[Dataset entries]
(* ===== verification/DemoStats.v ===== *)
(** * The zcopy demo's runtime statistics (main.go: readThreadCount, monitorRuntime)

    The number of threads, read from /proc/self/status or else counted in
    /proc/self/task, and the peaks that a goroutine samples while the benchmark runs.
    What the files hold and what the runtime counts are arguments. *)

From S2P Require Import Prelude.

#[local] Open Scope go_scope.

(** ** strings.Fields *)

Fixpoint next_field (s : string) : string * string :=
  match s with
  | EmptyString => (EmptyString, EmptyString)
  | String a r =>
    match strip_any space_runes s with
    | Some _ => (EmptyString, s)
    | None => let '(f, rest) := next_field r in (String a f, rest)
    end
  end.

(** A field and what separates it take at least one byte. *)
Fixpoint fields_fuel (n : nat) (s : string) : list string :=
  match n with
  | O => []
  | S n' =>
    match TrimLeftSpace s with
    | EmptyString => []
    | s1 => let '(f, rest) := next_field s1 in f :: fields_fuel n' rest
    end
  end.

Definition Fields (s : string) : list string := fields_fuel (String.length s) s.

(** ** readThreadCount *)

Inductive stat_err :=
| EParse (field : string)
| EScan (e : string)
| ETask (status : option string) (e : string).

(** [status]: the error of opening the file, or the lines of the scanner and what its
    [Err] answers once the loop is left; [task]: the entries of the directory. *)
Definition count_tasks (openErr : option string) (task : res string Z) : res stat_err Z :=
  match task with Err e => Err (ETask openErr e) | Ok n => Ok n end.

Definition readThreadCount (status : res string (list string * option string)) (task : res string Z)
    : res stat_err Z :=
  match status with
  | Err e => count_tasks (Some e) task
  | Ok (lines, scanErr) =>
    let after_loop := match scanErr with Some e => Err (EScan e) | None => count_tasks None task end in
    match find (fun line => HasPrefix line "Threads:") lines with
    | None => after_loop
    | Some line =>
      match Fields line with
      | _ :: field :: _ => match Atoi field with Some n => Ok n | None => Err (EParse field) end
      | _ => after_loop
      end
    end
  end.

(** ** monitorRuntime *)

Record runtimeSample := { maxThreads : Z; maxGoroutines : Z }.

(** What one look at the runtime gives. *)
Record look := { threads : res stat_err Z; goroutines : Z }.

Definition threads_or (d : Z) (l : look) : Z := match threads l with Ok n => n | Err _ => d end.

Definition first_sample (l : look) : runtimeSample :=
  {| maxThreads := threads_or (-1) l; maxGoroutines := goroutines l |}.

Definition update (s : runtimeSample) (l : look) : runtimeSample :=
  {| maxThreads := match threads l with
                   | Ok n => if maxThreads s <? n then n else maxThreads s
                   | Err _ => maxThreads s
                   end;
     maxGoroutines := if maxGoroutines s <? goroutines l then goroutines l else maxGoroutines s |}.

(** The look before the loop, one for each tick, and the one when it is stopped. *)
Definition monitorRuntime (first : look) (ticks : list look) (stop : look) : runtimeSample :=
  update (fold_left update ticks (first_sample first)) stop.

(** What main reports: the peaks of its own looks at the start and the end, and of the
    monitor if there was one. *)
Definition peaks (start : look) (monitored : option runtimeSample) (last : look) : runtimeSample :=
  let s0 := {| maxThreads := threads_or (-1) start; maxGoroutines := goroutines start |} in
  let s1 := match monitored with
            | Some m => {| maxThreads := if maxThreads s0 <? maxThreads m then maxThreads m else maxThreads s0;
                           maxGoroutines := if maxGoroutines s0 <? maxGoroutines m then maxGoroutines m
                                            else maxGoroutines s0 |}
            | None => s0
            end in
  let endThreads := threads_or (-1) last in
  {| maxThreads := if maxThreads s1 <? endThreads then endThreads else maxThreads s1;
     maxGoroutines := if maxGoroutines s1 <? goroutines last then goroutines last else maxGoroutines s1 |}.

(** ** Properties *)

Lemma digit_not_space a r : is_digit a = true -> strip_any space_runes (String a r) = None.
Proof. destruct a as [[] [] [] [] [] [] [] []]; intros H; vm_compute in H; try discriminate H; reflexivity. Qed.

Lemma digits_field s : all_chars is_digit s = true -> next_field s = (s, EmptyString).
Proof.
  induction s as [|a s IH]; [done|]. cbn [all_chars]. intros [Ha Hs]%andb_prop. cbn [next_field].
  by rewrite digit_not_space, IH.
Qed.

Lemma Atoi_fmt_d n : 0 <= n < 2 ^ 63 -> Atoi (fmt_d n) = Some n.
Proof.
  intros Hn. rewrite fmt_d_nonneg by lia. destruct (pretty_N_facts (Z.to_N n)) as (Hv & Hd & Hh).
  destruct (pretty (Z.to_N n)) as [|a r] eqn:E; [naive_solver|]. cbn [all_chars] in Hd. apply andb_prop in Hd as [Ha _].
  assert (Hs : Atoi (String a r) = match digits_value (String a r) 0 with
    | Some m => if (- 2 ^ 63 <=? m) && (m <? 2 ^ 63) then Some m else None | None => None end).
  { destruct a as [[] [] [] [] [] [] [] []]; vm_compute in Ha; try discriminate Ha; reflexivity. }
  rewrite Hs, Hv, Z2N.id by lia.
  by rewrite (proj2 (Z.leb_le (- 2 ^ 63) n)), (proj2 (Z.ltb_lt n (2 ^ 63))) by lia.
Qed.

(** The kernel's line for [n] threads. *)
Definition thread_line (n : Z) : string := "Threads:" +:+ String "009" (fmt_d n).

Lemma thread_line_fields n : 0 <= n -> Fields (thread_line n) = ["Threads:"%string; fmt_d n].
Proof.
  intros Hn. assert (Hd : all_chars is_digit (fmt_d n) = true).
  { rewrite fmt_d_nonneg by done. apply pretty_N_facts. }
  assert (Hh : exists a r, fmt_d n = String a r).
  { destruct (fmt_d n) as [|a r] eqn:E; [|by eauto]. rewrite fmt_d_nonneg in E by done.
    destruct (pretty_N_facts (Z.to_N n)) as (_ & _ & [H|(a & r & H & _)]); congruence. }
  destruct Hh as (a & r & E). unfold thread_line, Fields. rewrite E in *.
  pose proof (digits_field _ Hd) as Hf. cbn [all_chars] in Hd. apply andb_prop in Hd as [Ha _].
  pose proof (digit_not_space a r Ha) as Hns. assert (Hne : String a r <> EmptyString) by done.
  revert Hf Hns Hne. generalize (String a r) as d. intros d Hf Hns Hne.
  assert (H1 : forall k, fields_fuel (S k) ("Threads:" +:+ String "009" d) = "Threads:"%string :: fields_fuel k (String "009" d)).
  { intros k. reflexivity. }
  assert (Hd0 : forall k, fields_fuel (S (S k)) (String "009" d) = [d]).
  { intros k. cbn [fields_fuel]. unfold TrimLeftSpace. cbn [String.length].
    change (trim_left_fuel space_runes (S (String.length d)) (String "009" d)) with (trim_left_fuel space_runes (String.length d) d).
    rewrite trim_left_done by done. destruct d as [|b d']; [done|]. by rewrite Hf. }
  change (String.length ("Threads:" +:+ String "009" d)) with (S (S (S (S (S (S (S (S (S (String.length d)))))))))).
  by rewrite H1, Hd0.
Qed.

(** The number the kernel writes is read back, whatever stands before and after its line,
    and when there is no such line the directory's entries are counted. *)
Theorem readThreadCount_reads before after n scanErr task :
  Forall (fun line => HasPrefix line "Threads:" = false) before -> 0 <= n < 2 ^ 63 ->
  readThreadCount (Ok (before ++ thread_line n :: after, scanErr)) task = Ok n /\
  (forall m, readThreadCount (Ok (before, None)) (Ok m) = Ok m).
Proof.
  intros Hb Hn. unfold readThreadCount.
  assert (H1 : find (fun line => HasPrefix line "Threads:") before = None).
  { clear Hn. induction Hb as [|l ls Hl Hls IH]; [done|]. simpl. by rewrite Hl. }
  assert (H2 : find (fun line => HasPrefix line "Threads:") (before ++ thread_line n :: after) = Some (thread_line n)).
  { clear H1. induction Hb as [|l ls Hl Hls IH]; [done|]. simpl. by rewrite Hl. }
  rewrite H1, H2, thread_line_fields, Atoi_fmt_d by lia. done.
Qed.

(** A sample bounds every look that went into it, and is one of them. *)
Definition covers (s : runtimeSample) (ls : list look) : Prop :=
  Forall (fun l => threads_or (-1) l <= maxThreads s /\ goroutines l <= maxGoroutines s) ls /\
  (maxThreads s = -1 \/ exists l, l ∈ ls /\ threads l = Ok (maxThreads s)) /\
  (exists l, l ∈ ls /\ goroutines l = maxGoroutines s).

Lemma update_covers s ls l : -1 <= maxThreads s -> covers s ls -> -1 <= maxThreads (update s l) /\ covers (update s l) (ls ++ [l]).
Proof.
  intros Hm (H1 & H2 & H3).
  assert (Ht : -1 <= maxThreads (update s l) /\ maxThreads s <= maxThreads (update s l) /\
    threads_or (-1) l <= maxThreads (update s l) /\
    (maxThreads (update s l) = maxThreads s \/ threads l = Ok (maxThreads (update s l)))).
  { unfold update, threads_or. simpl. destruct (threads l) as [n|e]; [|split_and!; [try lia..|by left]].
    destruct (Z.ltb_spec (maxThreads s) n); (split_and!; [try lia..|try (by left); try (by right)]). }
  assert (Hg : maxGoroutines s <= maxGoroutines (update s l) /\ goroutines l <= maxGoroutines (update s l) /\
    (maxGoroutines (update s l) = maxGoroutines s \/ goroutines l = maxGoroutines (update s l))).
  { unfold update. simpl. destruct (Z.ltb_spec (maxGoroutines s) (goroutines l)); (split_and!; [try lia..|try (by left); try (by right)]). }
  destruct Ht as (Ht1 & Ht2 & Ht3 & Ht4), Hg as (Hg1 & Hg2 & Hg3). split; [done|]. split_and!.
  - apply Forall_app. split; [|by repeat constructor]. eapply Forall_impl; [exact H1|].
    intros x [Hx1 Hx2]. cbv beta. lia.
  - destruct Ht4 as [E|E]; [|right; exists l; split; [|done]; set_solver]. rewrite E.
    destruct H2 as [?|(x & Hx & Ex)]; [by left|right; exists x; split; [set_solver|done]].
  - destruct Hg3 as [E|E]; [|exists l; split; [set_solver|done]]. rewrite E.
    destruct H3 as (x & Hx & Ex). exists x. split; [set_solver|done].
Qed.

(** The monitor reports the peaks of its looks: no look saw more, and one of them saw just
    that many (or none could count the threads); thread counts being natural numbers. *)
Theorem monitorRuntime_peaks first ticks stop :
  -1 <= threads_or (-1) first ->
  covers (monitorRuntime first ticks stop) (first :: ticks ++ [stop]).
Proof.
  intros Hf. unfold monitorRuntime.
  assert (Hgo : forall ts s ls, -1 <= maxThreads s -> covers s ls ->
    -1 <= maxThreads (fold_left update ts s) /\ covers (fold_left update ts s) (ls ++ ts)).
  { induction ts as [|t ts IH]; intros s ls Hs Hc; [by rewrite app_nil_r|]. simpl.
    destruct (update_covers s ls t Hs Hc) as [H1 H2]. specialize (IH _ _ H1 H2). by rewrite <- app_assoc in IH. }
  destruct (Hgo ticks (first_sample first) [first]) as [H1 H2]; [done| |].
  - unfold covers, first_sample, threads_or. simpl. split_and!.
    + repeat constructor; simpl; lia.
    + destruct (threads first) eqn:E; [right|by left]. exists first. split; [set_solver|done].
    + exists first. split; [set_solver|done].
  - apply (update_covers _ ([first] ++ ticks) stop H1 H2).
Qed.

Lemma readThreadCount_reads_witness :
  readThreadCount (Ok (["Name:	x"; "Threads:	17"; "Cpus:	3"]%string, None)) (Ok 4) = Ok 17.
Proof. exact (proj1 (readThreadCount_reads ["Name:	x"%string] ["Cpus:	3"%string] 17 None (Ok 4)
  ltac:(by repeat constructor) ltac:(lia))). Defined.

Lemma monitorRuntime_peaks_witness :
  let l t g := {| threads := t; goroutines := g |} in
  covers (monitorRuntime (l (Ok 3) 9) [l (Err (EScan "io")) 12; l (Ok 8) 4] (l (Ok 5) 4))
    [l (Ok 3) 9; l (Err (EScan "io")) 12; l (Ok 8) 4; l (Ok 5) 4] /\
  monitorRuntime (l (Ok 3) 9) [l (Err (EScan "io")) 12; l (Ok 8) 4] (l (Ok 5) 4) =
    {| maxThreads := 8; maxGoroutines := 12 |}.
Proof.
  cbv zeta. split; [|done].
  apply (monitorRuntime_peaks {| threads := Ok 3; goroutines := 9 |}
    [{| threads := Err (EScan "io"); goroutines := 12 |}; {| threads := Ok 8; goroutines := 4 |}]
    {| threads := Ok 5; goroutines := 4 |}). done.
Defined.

* * *

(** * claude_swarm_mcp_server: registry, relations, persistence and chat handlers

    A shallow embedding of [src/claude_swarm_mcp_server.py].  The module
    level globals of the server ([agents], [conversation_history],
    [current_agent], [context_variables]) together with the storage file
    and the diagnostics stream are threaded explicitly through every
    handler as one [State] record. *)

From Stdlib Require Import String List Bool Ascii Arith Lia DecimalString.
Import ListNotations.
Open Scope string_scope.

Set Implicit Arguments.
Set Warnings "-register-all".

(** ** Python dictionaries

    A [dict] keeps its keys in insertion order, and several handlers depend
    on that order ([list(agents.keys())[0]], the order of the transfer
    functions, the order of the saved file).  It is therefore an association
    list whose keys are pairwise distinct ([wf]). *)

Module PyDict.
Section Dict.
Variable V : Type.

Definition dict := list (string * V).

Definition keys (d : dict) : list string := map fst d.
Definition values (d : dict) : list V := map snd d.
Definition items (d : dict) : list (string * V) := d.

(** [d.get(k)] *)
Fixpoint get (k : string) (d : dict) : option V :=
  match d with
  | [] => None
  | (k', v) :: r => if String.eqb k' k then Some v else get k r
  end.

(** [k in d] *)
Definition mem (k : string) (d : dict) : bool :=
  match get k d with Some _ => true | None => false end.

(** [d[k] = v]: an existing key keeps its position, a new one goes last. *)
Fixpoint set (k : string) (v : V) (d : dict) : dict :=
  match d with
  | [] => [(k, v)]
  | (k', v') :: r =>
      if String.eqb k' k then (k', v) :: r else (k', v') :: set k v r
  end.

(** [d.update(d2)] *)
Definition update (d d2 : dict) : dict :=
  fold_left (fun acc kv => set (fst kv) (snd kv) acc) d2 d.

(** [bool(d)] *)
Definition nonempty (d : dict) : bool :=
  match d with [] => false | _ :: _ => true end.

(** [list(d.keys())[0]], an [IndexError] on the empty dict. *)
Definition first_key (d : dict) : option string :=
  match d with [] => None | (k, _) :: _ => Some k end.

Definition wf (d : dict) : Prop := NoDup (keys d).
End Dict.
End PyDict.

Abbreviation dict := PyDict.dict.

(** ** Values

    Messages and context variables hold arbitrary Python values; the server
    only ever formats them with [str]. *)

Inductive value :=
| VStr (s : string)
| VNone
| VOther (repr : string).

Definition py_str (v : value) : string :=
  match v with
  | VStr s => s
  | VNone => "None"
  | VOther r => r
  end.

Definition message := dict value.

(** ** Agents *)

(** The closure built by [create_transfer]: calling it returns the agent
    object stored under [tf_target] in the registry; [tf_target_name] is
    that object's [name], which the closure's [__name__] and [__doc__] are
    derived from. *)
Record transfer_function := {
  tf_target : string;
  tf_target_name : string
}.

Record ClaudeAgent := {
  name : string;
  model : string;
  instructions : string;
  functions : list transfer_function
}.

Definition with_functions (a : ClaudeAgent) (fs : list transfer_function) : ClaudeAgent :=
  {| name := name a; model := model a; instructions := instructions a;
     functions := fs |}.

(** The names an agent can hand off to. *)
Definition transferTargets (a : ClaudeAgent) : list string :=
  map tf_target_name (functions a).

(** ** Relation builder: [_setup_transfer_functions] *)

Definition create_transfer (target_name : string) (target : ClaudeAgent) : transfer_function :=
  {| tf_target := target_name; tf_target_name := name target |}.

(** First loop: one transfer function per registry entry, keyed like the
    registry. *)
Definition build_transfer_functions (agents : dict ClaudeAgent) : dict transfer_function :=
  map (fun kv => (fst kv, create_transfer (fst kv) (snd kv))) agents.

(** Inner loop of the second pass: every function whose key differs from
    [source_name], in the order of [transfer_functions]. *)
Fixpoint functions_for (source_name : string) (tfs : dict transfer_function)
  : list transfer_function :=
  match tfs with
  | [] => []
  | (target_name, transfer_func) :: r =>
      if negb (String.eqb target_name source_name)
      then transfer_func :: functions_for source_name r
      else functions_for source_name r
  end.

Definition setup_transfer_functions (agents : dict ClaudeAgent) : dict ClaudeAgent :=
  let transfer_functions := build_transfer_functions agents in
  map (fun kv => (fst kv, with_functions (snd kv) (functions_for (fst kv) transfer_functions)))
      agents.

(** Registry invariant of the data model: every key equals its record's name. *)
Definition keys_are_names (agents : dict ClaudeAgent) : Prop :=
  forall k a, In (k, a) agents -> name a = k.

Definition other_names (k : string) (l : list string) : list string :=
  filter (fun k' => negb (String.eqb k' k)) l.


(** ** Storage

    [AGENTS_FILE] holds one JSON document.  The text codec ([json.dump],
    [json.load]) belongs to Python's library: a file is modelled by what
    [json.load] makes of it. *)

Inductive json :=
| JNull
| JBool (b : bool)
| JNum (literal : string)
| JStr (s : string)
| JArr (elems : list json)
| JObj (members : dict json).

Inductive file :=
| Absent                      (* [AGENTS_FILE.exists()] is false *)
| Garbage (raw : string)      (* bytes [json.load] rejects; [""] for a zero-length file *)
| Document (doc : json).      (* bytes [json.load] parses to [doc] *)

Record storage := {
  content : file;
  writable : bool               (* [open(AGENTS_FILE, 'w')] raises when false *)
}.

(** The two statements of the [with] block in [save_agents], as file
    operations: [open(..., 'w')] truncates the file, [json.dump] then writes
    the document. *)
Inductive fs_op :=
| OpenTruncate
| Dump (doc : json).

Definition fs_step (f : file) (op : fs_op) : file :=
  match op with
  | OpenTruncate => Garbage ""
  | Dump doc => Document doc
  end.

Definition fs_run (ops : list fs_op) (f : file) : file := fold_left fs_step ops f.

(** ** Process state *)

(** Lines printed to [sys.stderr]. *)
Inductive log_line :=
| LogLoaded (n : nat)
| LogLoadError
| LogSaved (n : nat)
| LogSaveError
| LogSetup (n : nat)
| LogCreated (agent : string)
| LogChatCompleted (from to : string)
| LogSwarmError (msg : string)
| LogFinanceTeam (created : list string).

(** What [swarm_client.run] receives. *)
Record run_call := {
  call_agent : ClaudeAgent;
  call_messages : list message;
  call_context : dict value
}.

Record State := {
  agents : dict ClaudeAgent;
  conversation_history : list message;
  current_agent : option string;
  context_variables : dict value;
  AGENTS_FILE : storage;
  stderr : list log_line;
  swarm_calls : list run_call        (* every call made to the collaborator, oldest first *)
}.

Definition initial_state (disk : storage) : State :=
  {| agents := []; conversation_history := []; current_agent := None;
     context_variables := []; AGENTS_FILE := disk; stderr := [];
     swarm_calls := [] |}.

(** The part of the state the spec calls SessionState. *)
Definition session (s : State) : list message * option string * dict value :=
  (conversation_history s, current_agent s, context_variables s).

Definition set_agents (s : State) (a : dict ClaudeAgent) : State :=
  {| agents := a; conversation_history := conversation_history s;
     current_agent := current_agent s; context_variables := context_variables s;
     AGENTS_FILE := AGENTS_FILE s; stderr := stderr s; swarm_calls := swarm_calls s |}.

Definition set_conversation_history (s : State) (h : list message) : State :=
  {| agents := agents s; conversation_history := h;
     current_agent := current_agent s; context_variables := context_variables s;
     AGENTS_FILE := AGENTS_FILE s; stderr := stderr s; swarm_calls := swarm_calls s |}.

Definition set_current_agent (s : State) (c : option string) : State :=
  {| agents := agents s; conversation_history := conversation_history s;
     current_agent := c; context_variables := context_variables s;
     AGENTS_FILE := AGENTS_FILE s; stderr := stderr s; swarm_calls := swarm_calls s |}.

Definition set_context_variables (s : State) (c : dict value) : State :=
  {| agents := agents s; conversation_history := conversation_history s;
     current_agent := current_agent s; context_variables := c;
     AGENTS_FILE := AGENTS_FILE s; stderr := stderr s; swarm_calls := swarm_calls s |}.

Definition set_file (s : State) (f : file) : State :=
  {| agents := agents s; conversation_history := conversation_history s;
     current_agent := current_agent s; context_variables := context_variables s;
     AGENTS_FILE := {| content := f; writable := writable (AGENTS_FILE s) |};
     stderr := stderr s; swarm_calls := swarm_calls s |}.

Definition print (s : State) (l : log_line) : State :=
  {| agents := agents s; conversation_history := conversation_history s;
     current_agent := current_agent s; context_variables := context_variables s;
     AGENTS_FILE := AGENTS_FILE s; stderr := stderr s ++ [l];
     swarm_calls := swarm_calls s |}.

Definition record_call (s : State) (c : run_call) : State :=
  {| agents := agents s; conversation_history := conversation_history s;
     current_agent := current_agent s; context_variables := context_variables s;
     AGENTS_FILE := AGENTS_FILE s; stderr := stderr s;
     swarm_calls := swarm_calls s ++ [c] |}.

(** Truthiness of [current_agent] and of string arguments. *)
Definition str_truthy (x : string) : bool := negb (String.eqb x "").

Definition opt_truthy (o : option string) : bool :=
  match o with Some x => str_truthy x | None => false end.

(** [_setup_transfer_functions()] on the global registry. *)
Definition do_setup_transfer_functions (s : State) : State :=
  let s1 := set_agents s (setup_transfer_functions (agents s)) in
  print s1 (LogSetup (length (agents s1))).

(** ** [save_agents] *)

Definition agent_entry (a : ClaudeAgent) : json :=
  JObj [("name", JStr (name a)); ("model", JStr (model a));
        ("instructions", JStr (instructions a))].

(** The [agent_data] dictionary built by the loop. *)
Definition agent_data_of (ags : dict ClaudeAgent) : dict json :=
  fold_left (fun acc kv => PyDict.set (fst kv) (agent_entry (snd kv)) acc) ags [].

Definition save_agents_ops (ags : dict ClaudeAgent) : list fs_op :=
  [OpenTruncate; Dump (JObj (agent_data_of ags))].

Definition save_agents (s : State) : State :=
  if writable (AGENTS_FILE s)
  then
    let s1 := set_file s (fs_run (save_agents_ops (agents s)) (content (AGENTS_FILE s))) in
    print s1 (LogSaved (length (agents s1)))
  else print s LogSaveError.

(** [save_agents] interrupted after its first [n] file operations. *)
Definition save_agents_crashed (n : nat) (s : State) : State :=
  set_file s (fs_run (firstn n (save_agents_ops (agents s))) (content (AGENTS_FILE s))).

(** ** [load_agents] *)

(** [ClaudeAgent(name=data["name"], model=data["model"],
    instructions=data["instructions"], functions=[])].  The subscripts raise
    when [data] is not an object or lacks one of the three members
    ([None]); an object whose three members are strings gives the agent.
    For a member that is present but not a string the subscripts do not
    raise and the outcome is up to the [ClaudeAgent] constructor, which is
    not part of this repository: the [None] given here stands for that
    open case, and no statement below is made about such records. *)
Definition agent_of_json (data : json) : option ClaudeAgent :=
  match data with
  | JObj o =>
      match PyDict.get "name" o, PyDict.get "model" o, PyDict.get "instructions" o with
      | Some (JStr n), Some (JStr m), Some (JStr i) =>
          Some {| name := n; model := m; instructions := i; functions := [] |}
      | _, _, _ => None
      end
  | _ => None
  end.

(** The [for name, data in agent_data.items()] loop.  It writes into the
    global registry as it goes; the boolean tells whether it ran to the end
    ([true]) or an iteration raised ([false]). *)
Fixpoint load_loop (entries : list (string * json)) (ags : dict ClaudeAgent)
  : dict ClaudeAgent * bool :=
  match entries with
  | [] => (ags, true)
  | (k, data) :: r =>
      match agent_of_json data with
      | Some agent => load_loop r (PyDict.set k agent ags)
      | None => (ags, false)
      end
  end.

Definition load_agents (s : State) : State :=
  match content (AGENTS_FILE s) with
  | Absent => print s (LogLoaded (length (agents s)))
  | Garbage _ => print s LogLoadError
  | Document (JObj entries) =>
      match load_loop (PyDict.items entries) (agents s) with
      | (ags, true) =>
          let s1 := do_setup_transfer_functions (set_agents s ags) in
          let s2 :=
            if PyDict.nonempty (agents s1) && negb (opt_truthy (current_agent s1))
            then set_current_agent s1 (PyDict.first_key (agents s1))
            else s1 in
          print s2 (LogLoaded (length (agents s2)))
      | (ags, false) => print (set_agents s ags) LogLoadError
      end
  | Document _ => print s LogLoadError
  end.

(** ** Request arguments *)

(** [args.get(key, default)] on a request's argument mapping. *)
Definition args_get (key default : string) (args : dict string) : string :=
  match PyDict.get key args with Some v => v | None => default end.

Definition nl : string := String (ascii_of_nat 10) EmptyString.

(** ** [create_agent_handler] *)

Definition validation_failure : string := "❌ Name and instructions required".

◆ **WHAT IS EXPECTED**:
The lines above, starting at the one with "(* ===== verification/DemoStats.v ===== *)" and ending at the one with "the benchmark runs.", are the only ones to return, exactly as written.

◆ **YOUR RESPONSE**:
(* ===== verification/DemoStats.v ===== *)
(** * The zcopy demo's runtime statistics (main.go: readThreadCount, monitorRuntime)

    The number of threads, read from /proc/self/status or else counted in
    /proc/self/task, and the peaks that a goroutine samples while the benchmark runs.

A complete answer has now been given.